Bei der Arbeit mit Eisen, egal ob im Verbraucher- oder im Geschäftsfeld – es ist schwer vorstellbar, dass es etwas gibt, das so viel „Liebe und Verehrung“ für den Hersteller auslöst wie die „weißen Listen“ kompatibler Hardware und Verbrauchsmaterialien.
Es scheint alles gut zu sein: Es gibt keine Hindernisse für den Betrieb des Geräts, aber beim Anschluss erhalten wir irgendetwas in der Art von „Ihr Gerät wird nicht unterstützt, ich möchte nicht damit arbeiten“, oder gar stolzes Schweigen und keine Lebenszeichen.
In solchen Momenten verspürt man eine besondere Zuneigung zum Hersteller und sagt viele liebevolle Worte.

Es ist viel amüsanter, auf eine solche Meldung zu stoßen, wo man sie wirklich nicht erwartet. Eine scheinbar alltägliche Situation: Eine Festplatte ist aus dem RAID gefallen. Ich habe sie durch eine identische ersetzt, das Array sollte sich neu aufbauen und weiterarbeiten. Aber weit gefehlt!
Es kommt vor, dass das RAID sich zwar neu aufgebaut hat, der Server aber weiterhin rot leuchtet, und der Status „degraded“ einfach nicht verschwindet. Mit diesem Problem bin ich in letzter Zeit recht häufig konfrontiert worden.
Also. Wir haben Server HP der achten Generation. DL360, 380, auch in den Blade Servern BL460c. RAID-Controller sind entsprechend Smart Array P420, P222, P820 und ähnliche. Es gibt die Festplatte. Und die oben beschriebene Situation.
So sieht es auf dem Bildschirm aus:

Und so in Server:

Hier, auf der oberen Festplatte, sieht man eine sich wiederholende kreisförmige Anzeige, und beim Aufbau des Arrays wird sie nicht blau markiert.
Der Server wird von einer roten LED beleuchtet, im ILO erscheint ein Fehler, der Status ist „degraded“:

Und er ist degraded, selbstverständlich, wegen des Storage:


In den Logs:

Wenn man in die SSA geht und sich die Festplatte ansieht, sieht man eine weitere Bestätigung.
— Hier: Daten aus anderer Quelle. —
(* ===== verification/GoStrings.v ===== *)
(** * Functions of package strings that the bootstrapper uses *)

From S2P Require Import Prelude.

Local Open Scope string_scope.

(** strings.Split with a separator that is not empty: [cur] is the part read so
    far, [skip] the number of bytes of the separator still to pass. *)
Fixpoint splitFrom (sep cur s : string) (skip : nat) : list string :=
  match s with
  | "" => [cur]
  | String c rest =>
      match skip with
      | S skip => splitFrom sep cur rest skip
      | O =>
          if String.prefix sep s then cur :: splitFrom sep "" rest (String.length sep - 1)
          else splitFrom sep (cur +:+ String c "") rest 0
      end
  end.
Definition Split (s sep : string) : list string := splitFrom sep "" s 0.

(** unicode.IsSpace, as the UTF-8 encodings of the characters. *)
Definition bytesOf (l : list nat) : string := String.string_of_list_ascii (Ascii.ascii_of_nat <$> l).
Definition spaces : list string :=
  bytesOf <$>
    (((fun n => [n]) <$> [9; 10; 11; 12; 13; 32]) ++
     [[194; 133]; [194; 160]; [225; 154; 128]] ++
     ((fun n => [226; 128; n]) <$> (seq 128 11 ++ [168; 169; 175])) ++
     [[226; 129; 159]; [227; 128; 128]])%list.

(** What is left of [s] after a leading member of [pats]. *)
Fixpoint stripOne (pats : list string) (s : string) : option string :=
  match pats with
  | [] => None
  | p :: pats =>
      if String.prefix p s then Some (String.substring (String.length p) (String.length s - String.length p) s)
      else stripOne pats s
  end.
Fixpoint stripAll (fuel : nat) (pats : list string) (s : string) : string :=
  match fuel with
  | O => s
  | S fuel => match stripOne pats s with Some rest => stripAll fuel pats rest | None => s end
  end.

(** [fuel]: every round takes a byte or more. *)
Definition trimLeft (pats : list string) (s : string) : string := stripAll (String.length s) pats s.
Definition TrimSpace (s : string) : string :=
  String.rev (trimLeft (String.rev <$> spaces) (String.rev (trimLeft spaces s))).

(** ** Lemmas *)

(** strings.Join *)
Fixpoint Join (l : list string) (sep : string) : string :=
  match l with
  | [] => ""
  | [s] => s
  | s :: rest => s +:+ sep +:+ Join rest sep
  end.

Lemma append_cons c (a b : string) : String c a +:+ b = String c (a +:+ b).
Proof. done. Qed.
Lemma append_nil (b : string) : "" +:+ b = b.
Proof. done. Qed.

Lemma append_assoc (a b c : string) : (a +:+ b) +:+ c = a +:+ (b +:+ c).
Proof. induction a as [|x a IH]; [done|]. by rewrite !append_cons, IH. Qed.

Lemma append_empty_r (a : string) : a +:+ "" = a.
Proof. induction a as [|x a IH]; [done|]. by rewrite append_cons, IH. Qed.

Lemma prefix_split p s : String.prefix p s = true -> exists t, s = p +:+ t.
Proof.
  revert s. induction p as [|c p IH]; intros s Hp; [by exists s|]. destruct s as [|d s]; cbn in Hp; [done|].
  destruct (Ascii.ascii_dec c d) as [->|]; [|done]. destruct (IH s Hp) as [t ->]. by exists t.
Qed.

(** Dropping the first bytes. *)
Fixpoint dropBytes (n : nat) (s : string) : string :=
  match n, s with
  | O, _ => s
  | S n, String _ s => dropBytes n s
  | S _, "" => ""
  end.

Lemma dropBytes_append p t : dropBytes (String.length p) (p +:+ t) = t.
Proof. by induction p. Qed.

Lemma splitFrom_skip sep cur s n : splitFrom sep cur s n = splitFrom sep cur (dropBytes n s) 0.
Proof. revert n. induction s as [|c s IH]; intros [|n]; cbn; [done..|]. apply IH. Qed.

Lemma splitFrom_nonempty sep cur s n : splitFrom sep cur s n <> [].
Proof.
  revert cur n. induction s as [|c s IH]; intros cur [|n]; [done..| |apply IH].
  cbn [splitFrom]. destruct (String.prefix sep (String c s)); [done|apply IH].
Qed.

Lemma Join_cons s l sep : l <> [] -> Join (s :: l) sep = s +:+ sep +:+ Join l sep.
Proof. by destruct l. Qed.

Lemma dropBytes_length n s : String.length (dropBytes n s) <= String.length s.
Proof. revert s. induction n as [|n IH]; intros [|c s]; cbn; [lia..|]. specialize (IH s). lia. Qed.

Lemma Join_splitFrom n sep cur s :
  sep <> "" -> String.length s <= n -> Join (splitFrom sep cur s 0) sep = cur +:+ s.
Proof.
  intros Hsep. revert cur s. induction n as [|n IH]; intros cur [|c s] Hn; cbn in Hn; try lia;
    try (symmetry; apply append_empty_r).
  cbn [splitFrom]. destruct (String.prefix sep (String c s)) eqn:Hp; cycle 1.
  { rewrite IH by lia. by rewrite append_assoc, append_cons. }
  apply prefix_split in Hp as [t Ht]. destruct sep as [|d sep]; [done|]. injection Ht as -> ->.
  rewrite Join_cons by apply splitFrom_nonempty. rewrite splitFrom_skip. cbn [String.length].
  rewrite Nat.sub_succ, Nat.sub_0_r, dropBytes_append, IH; [done|].
  pose proof (dropBytes_length (String.length sep) (sep +:+ t)) as Hl. rewrite dropBytes_append in Hl. lia.
Qed.

(** Splitting loses nothing: joining the parts gives the text back. *)
Lemma Join_Split s sep : sep <> "" -> Join (Split s sep) sep = s.
Proof. intros Hsep. by apply (Join_splitFrom (String.length s)). Qed.

Example trims_spaces : TrimSpace (bytesOf [32; 10; 194; 160; 97; 32; 98; 226; 128; 131; 9]) = "a b".
Proof. by vm_compute. Qed.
Lustig, denn beide Festplatten sind original. Hier sieht man das Hologramm gut:

Was ist das Problem? Die Antwort ist einfach: bei den Schienen.
Ab der achten Generation hat Hewlett entschieden, dass die Schiene nicht nur ein Stück Kunststoff und Metall mit Lichtleitern ist, sondern eine komplexe technische Lösung.
Tatsächlich ist die originale Schiene nur bei einer Festplatte. Die chinesischen funktionieren nach dem Prinzip des großen Zufalls: von zehn können fünf in Ordnung sein.
Es stellt sich heraus, dass nicht HP schuld ist, sondern die Chinesen, und alle freundlichen Worte gingen ins Leere.
Hier sieht man gut den Unterschied im Verhalten zwischen dem Chinesen und dem Original: die gleiche, nicht abreißende, kreisförmige Anzeige.

Wie erkennt man eine chinesische „Replika“? Ich zeige es jetzt.
So kommt sie normalerweise in einer solchen Box.

Auf allen Fotos oben ist die Replik, unten das Original.
1. Es ist gut zu erkennen, dass die Farbe des Kunststoffs unterschiedlich ist. Das Original wird heller sein.

Das Vorhandensein oder Fehlen eines Aufklebers mit der Modellbezeichnung kann ein zusätzliches Zeichen sein, aber keine Garantie. Bei der Replik wird mit hoher Wahrscheinlichkeit kein Aufkleber vorhanden sein.
2. Markierungen an der linken Seite. Beim Original ist neben der Teilenummer auch das HP-Logo eingraviert.

3. Auch die Kontaktplatte unterscheidet sich. Bei der chinesischen Version ist sie gelb, beim Original orange, fast braun. Zudem hat das Original eine Kennzeichnung.

4. Innen an derselben linken Seite des Originals ist die Teilenummer eingraviert:

5. Die Farbe des Metalls auf der rechten Seite unterscheidet sich, bei der chinesischen Version ist sie intensiver:

Seien Sie vorsichtig.
Die Moral dieser Geschichte ist: Nicht alle Halterungen sind gleich nützlich. Außerdem passen Repliken oft sehr schwer in die Aufnahmeplätze. So sehr, dass es danach unmöglich ist, die Festplatte ohne Beschädigung der Halterung herauszunehmen.
Deshalb wurde in der Firma WestComp – wo ich arbeite – beschlossen, auf die Nutzung chinesischer Halterungen zu verzichten, da sie zu viele Probleme verursacht haben.